## Your assignment:
Below this sentence is a listing; return exactly its lines from the one with "if decide (end_" to the one with "Fixpoint padding_loop (fuel", both kept, and nothing more.
Source data below:
(* ===== verification/GenBitmap.v ===== *)
(** Generic bitmaps: the 32-bit bitmaps of [rfsck-ext/lib/ext2fs/gen_bitmap.c] and the
    functions of [gen_bitmap64.c] that dispatch on the kind of bitmap.

    The functions of [gen_bitmap64.c] are written against [BitmapOps].  What the code
    reports with [com_err] is not part of the model; every value returned is. *)
From Stdlib Require Import ZArith Lia.
From stdpp Require Import base tactics numbers list.
From S2P Require Import Prelude ExtErr Bitops BitmapOps BitArray.

(** * 32-bit bitmaps: [gen_bitmap.c] *)

(** A 32-bit bitmap keeps its range and its array as the bit-array bitmap does.  The
    functions of this section are the bodies for a bitmap with a 32-bit magic number. *)
Definition out_of_range (b : bmap) (n : Z) : bool :=
  bool_decide (n < bm_start b) || bool_decide (n > bm_end b).

(** [ext2fs_make_generic_bitmap]: the size of the array. *)
Definition size32 (start real_end : Z) : Z :=
  let size := (real_end - start) / 8 + 1 in Z.land (size + 7) (Z.lnot 3).

(** [init_map] is read over the whole size. *)
Definition ext2fs_make_generic_bitmap (mem : bool) (start end_ real_end : Z) (init_map : option (list Z))
  : Z * option bmap :=
  if mem then
    let size := size32 start real_end in
    (0, Some (mkBmap start end_ real_end
                match init_map with
                | Some m => zslice 0 size m
                | None => replicate (Z.to_nat size) 0
                end))
  else (EXT2_ET_NO_MEMORY, None).

Definition ext2fs_copy_generic_bitmap (mem : bool) (src : bmap) : Z * option bmap :=
  ext2fs_make_generic_bitmap mem (bm_start src) (bm_end src) (bm_real_end src) (Some (bm_array src)).

Definition ext2fs_test_generic_bitmap (b : bmap) (bitno : Z) : Z :=
  if out_of_range b bitno then 0
  else ext2fs_test_bit64 (u32 (bitno - bm_start b)) (bm_array b).

Definition ext2fs_mark_generic_bitmap (b : bmap) (bitno : Z) : Z * bmap :=
  if out_of_range b bitno then (0, b)
  else let '(r, a) := ext2fs_set_bit64 (u32 (bitno - bm_start b)) (bm_array b) in (r, set_array a b).

Definition ext2fs_unmark_generic_bitmap (b : bmap) (bitno : Z) : Z * bmap :=
  if out_of_range b bitno then (0, b)
  else let '(r, a) := ext2fs_clear_bit64 (u32 (bitno - bm_start b)) (bm_array b) in (r, set_array a b).

Definition ext2fs_clear_generic_bitmap (b : bmap) : bmap :=
  let size := Z.to_nat ((bm_real_end b - bm_start b) / 8 + 1) in
  set_array (replicate size 0 ++ drop size (bm_array b)) b.

(** [ext2fs_fudge_generic_bitmap_end], with the right magic: the code, the old end, the bitmap. *)
Definition ext2fs_fudge_generic_bitmap_end (b : bmap) (neq end_ : Z) : Z * option Z * bmap :=
  if decide (end_ > bm_real_end b) then (neq, None, b)
  else (0, Some (bm_end b), mkBmap (bm_start b) end_ (bm_real_end b) (bm_array b)).

(** [ext2fs_resize_generic_bitmap] has the body of [ba_resize_bmap] on 32-bit numbers. *)
Definition ext2fs_resize_generic_bitmap (junk : Z -> list Z) (mem : bool) (b : bmap) (new_end new_real_end : Z)
  : Z * bmap :=
  ba_resize_bmap junk mem b (u32 new_end) (u32 new_real_end).

(** The loop of a comparison: [n] bits from [i] on. *)
Fixpoint compare_loop (test1 test2 : Z -> Z) (n : nat) (i : Z) : bool :=
  match n with
  | O => true
  | S n' => if decide (test1 i <> test2 i) then false else compare_loop test1 test2 n' (i + 1)
  end.

Definition ext2fs_compare_generic_bitmap (neq : Z) (bm1 bm2 : bmap) : Z :=
  let nbytes := (bm_end bm1 - bm_start bm1) / 8 in
  if bool_decide (bm_start bm1 <> bm_start bm2) || bool_decide (bm_end bm1 <> bm_end bm2)
     || bool_decide (zslice 0 nbytes (bm_array bm1) <> zslice 0 nbytes (bm_array bm2))
  then neq
  else
    let r := (bm_end bm1 - bm_start bm1) mod 8 in
    if compare_loop (ext2fs_test_generic_bitmap bm1) (ext2fs_test_generic_bitmap bm2)
         (Z.to_nat (r + 1)) (bm_end bm1 - r)
    then 0 else neq.

(** [ext2fs_set_generic_bitmap_padding]: the loop stops when [i] wraps. *)
Fixpoint padding_loop (fuel : nat) (b : bmap) (i j : Z) : bmap :=
  match fuel with
  | O => b
  | S fuel' =>
      if bool_decide (i <= bm_real_end b) && bool_decide (i > bm_end b)
      then padding_loop fuel' (set_array (ext2fs_set_bit64 j (bm_array b)).2 b) (u32 (i + 1)) (u32 (j + 1))
      else b
  end.

Definition ext2fs_set_generic_bitmap_padding (b : bmap) : bmap :=
  let i := u32 (bm_end b + 1) in
  padding_loop (Z.to_nat (bm_real_end b - bm_end b)) b i (u32 (i - bm_start b)).

(** [out] is the buffer. *)
Definition ext2fs_get_generic_bitmap_range (b : bmap) (start num : Z) (out : list Z) : Z * list Z :=
  if bool_decide (start < bm_start b) || bool_decide (u32 (start + num - 1) > bm_real_end b)
  then (EXT2_ET_INVALID_ARGUMENT, out)
  else (0, zsplice 0 (zslice (Z.shiftr start 3) (Z.shiftr (u32 (num + 7)) 3) (bm_array b)) out).

Definition ext2fs_set_generic_bitmap_range (b : bmap) (start num : Z) (inp : list Z) : Z * bmap :=
  if bool_decide (start < bm_start b) || bool_decide (u32 (start + num - 1) > bm_real_end b)
  then (EXT2_ET_INVALID_ARGUMENT, b)
  else (0, set_array (zsplice (Z.shiftr start 3) (zslice 0 (Z.shiftr (u32 (num + 7)) 3) inp) (bm_array b)) b).

(** [ext2fs_test_clear_generic_bitmap_range]: the code is the one of
    [ba_test_clear_bmap_extent], on an [unsigned int]. *)
Definition ext2fs_test_clear_generic_bitmap_range (b : bmap) (start len : Z) : Z :=
  let l := bm_array b in
  let len_byte := Z.shiftr len 3 in
  let len_bit := len mod 8 in
  let start := u32 (start - bm_start b) in
  let start_byte := Z.shiftr start 3 in
  let start_bit := start mod 8 in
  if decide (start_bit <> 0) then
    let mark_count := if decide (len < 8 - start_bit) then len else 8 - start_bit in
    let mark_bit := if decide (len < 8 - start_bit) then len + start_bit - 1 else 7 in
    let first_bit := mark_bits (Z.to_nat mark_count) mark_bit 0 in
    if decide (Z.land first_bit (s8 (byte_at l start_byte)) <> 0) then 0
    else if decide (len <= 8 - start_bit) then 1
    else test_clear_tail l (start_byte + 1) ((len - mark_count) mod 8) (Z.shiftr (len - mark_count) 3)
  else test_clear_tail l start_byte len_bit len_byte.

(** The loop of [ext2fs_find_first_zero_generic_bitmap] and of [.._set_..], [n] turns left. *)
Fixpoint find_loop (want : bool) (n : nat) (b : bmap) (start : Z) : Z * option Z :=
  match n with
  | O => (ENOENT, None)
  | S n' =>
      let v := ext2fs_test_bit64 (u32 (start - bm_start b)) (bm_array b) in
      if (if want then bool_decide (v <> 0) else bool_decide (v = 0)) then (0, Some start)
      else find_loop want n' b (start + 1)
  end.

Definition ext2fs_find_first_zero_generic_bitmap (b : bmap) (start end_ : Z) : Z * option Z :=
  if bool_decide (start < bm_start b) || bool_decide (end_ > bm_end b) || bool_decide (start > end_)
  then (EINVAL, None)
  else find_loop false (Z.to_nat (end_ - start + 1)) b start.

Definition ext2fs_find_first_set_generic_bitmap (b : bmap) (start end_ : Z) : Z * option Z :=
  if bool_decide (start < bm_start b) || bool_decide (end_ > bm_end b) || bool_decide (start > end_)
  then (EINVAL, None)
  else find_loop true (Z.to_nat (end_ - start + 1)) b start.

(** The kinds of magic numbers. *)
Inductive kind := Kgeneric | Kblock | Kinode.

#[global] Instance kind_eq_dec : EqDecision kind.
Proof. solve_decision. Defined.

Definition magic32 (k : kind) : Z :=
  match k with
  | Kgeneric => EXT2_ET_MAGIC_GENERIC_BITMAP
  | Kblock => EXT2_ET_MAGIC_BLOCK_BITMAP
  | Kinode => EXT2_ET_MAGIC_INODE_BITMAP
  end.

(** [num] arrives as an [int]. *)
Definition ext2fs_test_block_bitmap_range (k : kind) (b : bmap) (block num : Z) : Z :=
  if decide (k <> Kblock) then EXT2_ET_MAGIC_BLOCK_BITMAP
  else if bool_decide (block < bm_start b) || bool_decide (u32 (block + num - 1) > bm_real_end b) then 0
  else ext2fs_test_clear_generic_bitmap_range b block (u32 num).

Definition ext2fs_mark_block_bitmap_range (b : bmap) (block num : Z) : bmap :=
  if bool_decide (block < bm_start b) || bool_decide (u32 (block + num - 1) > bm_end b) then b
  else
    (fix go (n : nat) (i : Z) (b : bmap) : bmap :=
       match n with
       | O => b
       | S n' => go n' (i + 1) (set_array (ext2fs_fast_set_bit64 (u32 (block + i - bm_start b)) (bm_array b)) b)
       end) (Z.to_nat (s32 num)) 0 b.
End of Source data.
## Expected answer:
  if decide (end_ > bm_real_end b) then (neq, None, b)
  else (0, Some (bm_end b), mkBmap (bm_start b) end_ (bm_real_end b) (bm_array b)).

(** [ext2fs_resize_generic_bitmap] has the body of [ba_resize_bmap] on 32-bit numbers. *)
Definition ext2fs_resize_generic_bitmap (junk : Z -> list Z) (mem : bool) (b : bmap) (new_end new_real_end : Z)
  : Z * bmap :=
  ba_resize_bmap junk mem b (u32 new_end) (u32 new_real_end).

(** The loop of a comparison: [n] bits from [i] on. *)
Fixpoint compare_loop (test1 test2 : Z -> Z) (n : nat) (i : Z) : bool :=
  match n with
  | O => true
  | S n' => if decide (test1 i <> test2 i) then false else compare_loop test1 test2 n' (i + 1)
  end.

Definition ext2fs_compare_generic_bitmap (neq : Z) (bm1 bm2 : bmap) : Z :=
  let nbytes := (bm_end bm1 - bm_start bm1) / 8 in
  if bool_decide (bm_start bm1 <> bm_start bm2) || bool_decide (bm_end bm1 <> bm_end bm2)
     || bool_decide (zslice 0 nbytes (bm_array bm1) <> zslice 0 nbytes (bm_array bm2))
  then neq
  else
    let r := (bm_end bm1 - bm_start bm1) mod 8 in
    if compare_loop (ext2fs_test_generic_bitmap bm1) (ext2fs_test_generic_bitmap bm2)
         (Z.to_nat (r + 1)) (bm_end bm1 - r)
    then 0 else neq.

(** [ext2fs_set_generic_bitmap_padding]: the loop stops when [i] wraps. *)
Fixpoint padding_loop (fuel : nat) (b : bmap) (i j : Z) : bmap :=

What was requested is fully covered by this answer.